The old cliché says that good things come in small packages. For patients undergoing cardiac procedures at Prairie Heart Institute at Memorial Hospital of Carbondale, the adage is especially true.
Memorial is the only Illinois health care facility south of Interstate 64 using the Impella 2.5 cardiac assist device, informally known as the world’s smallest heart pump. Despite its tiny size, the pump is making a big difference in heart procedures for the area’s heart patients.
“In medical language we call it a hemodynamic support device,” explains Interventional Cardiologist Raed Al-Dallow of Prairie Cardiovascular Consultants in Carbondale. “What it is a small pump that helps the heart during the short periods of time where we need to support the patient’s heart’s ability to function.”
What makes this particular device different is its size—about as big as the little ball in a ball point pen—and the variety of procedures in which it can be used.
Using the Impella Heart Pump
“It can be a bridge to recovery, a bridge to a surgical procedure or a supportive device during a complex procedure,” Al-Dallow says.
For example, he says most often the pump is used when cardiologists are placing a cardiac stent. In these cases, the pump, encased in a long catheter, is temporarily inserted through an artery in the patient’s groin and guided to the aortic valve, where the pump temporarily takes over the heart’s job.
“While you place stents there are a few seconds where you stop the blood flow in the coronary arteries and if you don’t have this pump, then during that time the heart could be in trouble, but with it, we can perform the procedure safely.”
Saving Lives & Avoiding Open Heart Surgery
The doctor says the pump also can be a life-saver following major heart problems.
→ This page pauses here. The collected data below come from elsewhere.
(** * Panasonic / Kaseikyo infrared codec and A/C state model

    A shallow embedding of [src/ir_Panasonic.cpp]: the 48-bit command
    encoder and decoder, the two-section A/C frame decoder, and the
    [IRPanasonicAc] state class with its checksum, variant and flag logic.

    Machine integers are [Z] with the wrap-around written at every store;
    the fixed-size byte buffers are lists indexed with stdpp's lookup and
    insert. *)

From Equations Require Import Equations.
From stdpp Require Import base list.
From Stdlib Require Import ZArith Lia Bool.

#[local] Open Scope Z_scope.

(** ** Machine integers *)

Definition wrap (w x : Z) : Z := x mod 2 ^ w.

Definition uint8 : Z -> Z := wrap 8.
Definition uint16 : Z -> Z := wrap 16.
Definition uint32 : Z -> Z := wrap 32.
Definition uint64 : Z -> Z := wrap 64.

(** [a[i]] on a C array: reading outside the list (undefined in C)
    yields 0 here; [<[i:=v]>] outside the list leaves it as it is. *)
Definition rd (a : list Z) (i : nat) : Z := default 0 (a !! i).

(** ** Constants of [ir_Panasonic.h]

    The header is not part of the sources at hand: its constants are the
    fields of a class, and every result below holds for each instance
    that meets the hypotheses the result lists. *)

Inductive panasonic_ac_remote_model_t : Set :=
  | kPanasonicUnknown
  | kPanasonicLke
  | kPanasonicNke
  | kPanasonicDke
  | kPanasonicJke.

Class ir_Panasonic_h : Type := {
  kPanasonicBits : Z;
  kPanasonicAcBits : Z;
  kPanasonicAcStateLength : Z;
  kPanasonicAcChecksumInit : Z;
  kPanasonicKnownGoodState : list Z;
  kPanasonicAcTolerance : Z;
  kPanasonicAcExcess : Z;
  kPanasonicAcAuto : Z;
  kPanasonicAcDry : Z;
  kPanasonicAcCool : Z;
  kPanasonicAcHeat : Z;
  kPanasonicAcFan : Z;
  kPanasonicAcMinTemp : Z;
  kPanasonicAcMaxTemp : Z;
  kPanasonicAcFanModeTemp : Z;
  kPanasonicAcQuiet : Z;
  kPanasonicAcPowerful : Z;
  kPanasonicAcSwingHAuto : Z;
  kPanasonicAcSwingHMiddle : Z;
  kPanasonicAcSwingHFullLeft : Z;
  kPanasonicAcSwingHLeft : Z;
  kPanasonicAcSwingHRight : Z;
  kPanasonicAcSwingHFullRight : Z
}.

(** Modelled from the spec: [sumBytes] of IRutils, which is not among the
    sources: "sum of all bytes but the last, with a protocol-defined
    initial seed, modulo 256".  It adds the first [length] bytes of
    [start] to the seed [init] in an 8-bit accumulator. *)
Definition sumBytes (start : list Z) (length : Z) (init : Z) : Z :=
  fold_left (fun checksum b => uint8 (checksum + b))
            (take (Z.to_nat length) start) (uint8 init).

(** The plain sum of a run of bytes, to state what a checksum is. *)
Definition total (bytes : list Z) : Z := foldr Z.add 0 bytes.

(** ** The A/C state class [IRPanasonicAc] *)

Record IRPanasonicAc : Type := {
  remote_state : list Z;
  _temp : Z;
  _swingh : Z
}.

Definition peek (i : nat) (s : IRPanasonicAc) : Z := rd (remote_state s) i.

Definition poke (i : nat) (v : Z) (s : IRPanasonicAc) : IRPanasonicAc :=
  {| remote_state := <[i := v]> (remote_state s);
     _temp := _temp s;
     _swingh := _swingh s |}.

Definition set_temp (v : Z) (s : IRPanasonicAc) : IRPanasonicAc :=
  {| remote_state := remote_state s; _temp := v; _swingh := _swingh s |}.

Definition set_swingh (v : Z) (s : IRPanasonicAc) : IRPanasonicAc :=
  {| remote_state := remote_state s; _temp := _temp s; _swingh := v |}.

(** The two mutually recursive flag setters are one function on a tag;
    [setQuiet] and [setPowerful] below are its two instances. *)
Inductive flag_setter : Set := SetQuiet | SetPowerful.

Section IRPanasonicAc.
Context `{H : ir_Panasonic_h}.

Definition stateReset (s : IRPanasonicAc) : IRPanasonicAc :=
  {| remote_state :=
       take (Z.to_nat kPanasonicAcStateLength) kPanasonicKnownGoodState
       ++ drop (Z.to_nat kPanasonicAcStateLength) (remote_state s);
     _temp := 25;
     _swingh := kPanasonicAcSwingHMiddle |}.

Definition validChecksum (state : list Z) (length : Z) : bool :=
  if length <? 2 then false
  else rd state (Z.to_nat (length - 1))
       =? sumBytes state (length - 1) kPanasonicAcChecksumInit.

Definition calcChecksum (state : list Z) (length : Z) : Z :=
  sumBytes state (length - 1) kPanasonicAcChecksumInit.

Definition fixChecksum (length : Z) (s : IRPanasonicAc) : IRPanasonicAc :=
  poke (Z.to_nat (length - 1)) (calcChecksum (remote_state s) length) s.

Definition getModel (s : IRPanasonicAc) : panasonic_ac_remote_model_t :=
  if (peek 17 s =? 0x00) && negb (Z.land (peek 23 s) 0x80 =? 0)
  then kPanasonicJke
  else if (peek 17 s =? 0x06) && (Z.land (peek 13 s) 0x0F =? 0x02)
  then kPanasonicLke
  else if (peek 23 s =? 0x01) && (peek 25 s =? 0x06)
  then kPanasonicDke
  else if peek 17 s =? 0x06
  then kPanasonicNke
  else kPanasonicUnknown.

Definition getSwingHorizontal (s : IRPanasonicAc) : Z := peek 17 s.

Definition validSwingH (desired_direction : Z) : bool :=
  (desired_direction =? kPanasonicAcSwingHAuto)
  || (desired_direction =? kPanasonicAcSwingHMiddle)
  || (desired_direction =? kPanasonicAcSwingHFullLeft)
  || (desired_direction =? kPanasonicAcSwingHLeft)
  || (desired_direction =? kPanasonicAcSwingHRight)
  || (desired_direction =? kPanasonicAcSwingHFullRight).

Definition setSwingH (desired_direction : Z) (s : IRPanasonicAc)
  : IRPanasonicAc :=
  if negb (validSwingH desired_direction) then s
  else
    let s := set_swingh desired_direction s in
    let direction := desired_direction in
    match getModel s with
    | kPanasonicDke => poke 17 direction s
    | kPanasonicNke | kPanasonicLke => poke 17 kPanasonicAcSwingHMiddle s
    | _ => s
    end.

Definition setModel (model : panasonic_ac_remote_model_t)
                    (s : IRPanasonicAc) : IRPanasonicAc :=
  match model with
  | kPanasonicDke | kPanasonicJke | kPanasonicLke | kPanasonicNke =>
      let s := poke 13 (uint8 (Z.land (peek 13 s) 0xF0)) s in
      let s := poke 17 0x00 s in
      let s := poke 23 0x81 s in
      let s := poke 25 0x00 s in
      match model with
      | kPanasonicLke =>
          let s := poke 13 (uint8 (Z.lor (peek 13 s) 0x02)) s in
          poke 17 0x06 s
      | kPanasonicDke =>
          let s := poke 23 0x01 s in
          let s := poke 25 0x06 s in
          setSwingH (_swingh s) s
      | kPanasonicNke => poke 17 0x06 s
      | kPanasonicJke => s
      | _ => s
      end
  | _ => s
  end.

(** [fixChecksum()] is called without an argument: the default of the
    header is the state length, the checksum being the last byte. *)
Definition getRaw (s : IRPanasonicAc) : list Z * IRPanasonicAc :=
  let s := fixChecksum kPanasonicAcStateLength s in
  (remote_state s, s).

Definition getTemp (s : IRPanasonicAc) : Z := Z.shiftr (peek 14 s) 1.

Definition setTemp (celsius : Z) (remember : bool) (s : IRPanasonicAc)
  : IRPanasonicAc :=
  let temperature := Z.max celsius kPanasonicAcMinTemp in
  let temperature := Z.min temperature kPanasonicAcMaxTemp in
  let s := poke 14 (uint8 (Z.shiftl temperature 1)) s in
  if remember then set_temp temperature s else s.

Definition getMode (s : IRPanasonicAc) : Z := Z.shiftr (peek 13 s) 4.

Definition setMode (desired : Z) (s : IRPanasonicAc) : IRPanasonicAc :=
  let mode := kPanasonicAcAuto in
  let '(mode, s) :=
    if desired =? kPanasonicAcFan
    then (desired, setTemp kPanasonicAcFanModeTemp false s)
    else if (desired =? kPanasonicAcAuto) || (desired =? kPanasonicAcCool)
            || (desired =? kPanasonicAcHeat) || (desired =? kPanasonicAcDry)
    then (desired, setTemp (_temp s) true s)
    else (mode, s) in
  let s := poke 13 (uint8 (Z.land (peek 13 s) 0x0F)) s in
  poke 13 (uint8 (Z.lor (peek 13 s) (Z.shiftl mode 4))) s.

Definition getQuiet (s : IRPanasonicAc) : bool :=
  negb (Z.land (peek 21 s) kPanasonicAcQuiet =? 0).

Definition getPowerful (s : IRPanasonicAc) : bool :=
  negb (Z.land (peek 21 s) kPanasonicAcPowerful =? 0).

Definition flag_bit (f : flag_setter) : Z :=
  match f with
  | SetQuiet => kPanasonicAcQuiet
  | SetPowerful => kPanasonicAcPowerful
  end.

Definition other_flag (f : flag_setter) : flag_setter :=
  match f with SetQuiet => SetPowerful | SetPowerful => SetQuiet end.

(** [setQuiet(true)] calls [setPowerful(false)] and the other way
    round; a call with [false] calls nothing, which is the measure. *)
Equations? setFlag (f : flag_setter) (state : bool) (s : IRPanasonicAc)
  : IRPanasonicAc by wf (if state then 1%nat else 0%nat) lt :=
  setFlag f true s :=
    let s := setFlag (other_flag f) false s in
    poke 21 (uint8 (Z.lor (peek 21 s) (flag_bit f))) s;
  setFlag f false s :=
    poke 21 (uint8 (Z.land (peek 21 s) (Z.lnot (flag_bit f)))) s.
Proof. simpl. lia. Qed.

Definition setQuiet : bool -> IRPanasonicAc -> IRPanasonicAc :=
  setFlag SetQuiet.

Definition setPowerful : bool -> IRPanasonicAc -> IRPanasonicAc :=
  setFlag SetPowerful.

End IRPanasonicAc.

(** ** The 48-bit command encoder of [IRsend] *)

Definition encodePanasonic (manufacturer device subdevice function : Z) : Z :=
  let checksum := uint8 (Z.lxor (Z.lxor device subdevice) function) in
  Z.lor (Z.lor (Z.lor (Z.lor (Z.shiftl manufacturer 32)
                             (Z.shiftl device 24))
                      (Z.shiftl subdevice 16))
               (Z.shiftl function 8))
        checksum.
He says the pump can be quickly placed in a patient’s heart in as little as five minutes and will efficiently pump while preparations for cardiac surgery take place.
Al-Dallow says the use of the world’s smallest heart pump has been a great addition to cardiac care at SIH. “Our ability to safely do complex treatments and potentially avoid open heart surgery is greater now,” he says. “This device has added another degree of success to our heart program.”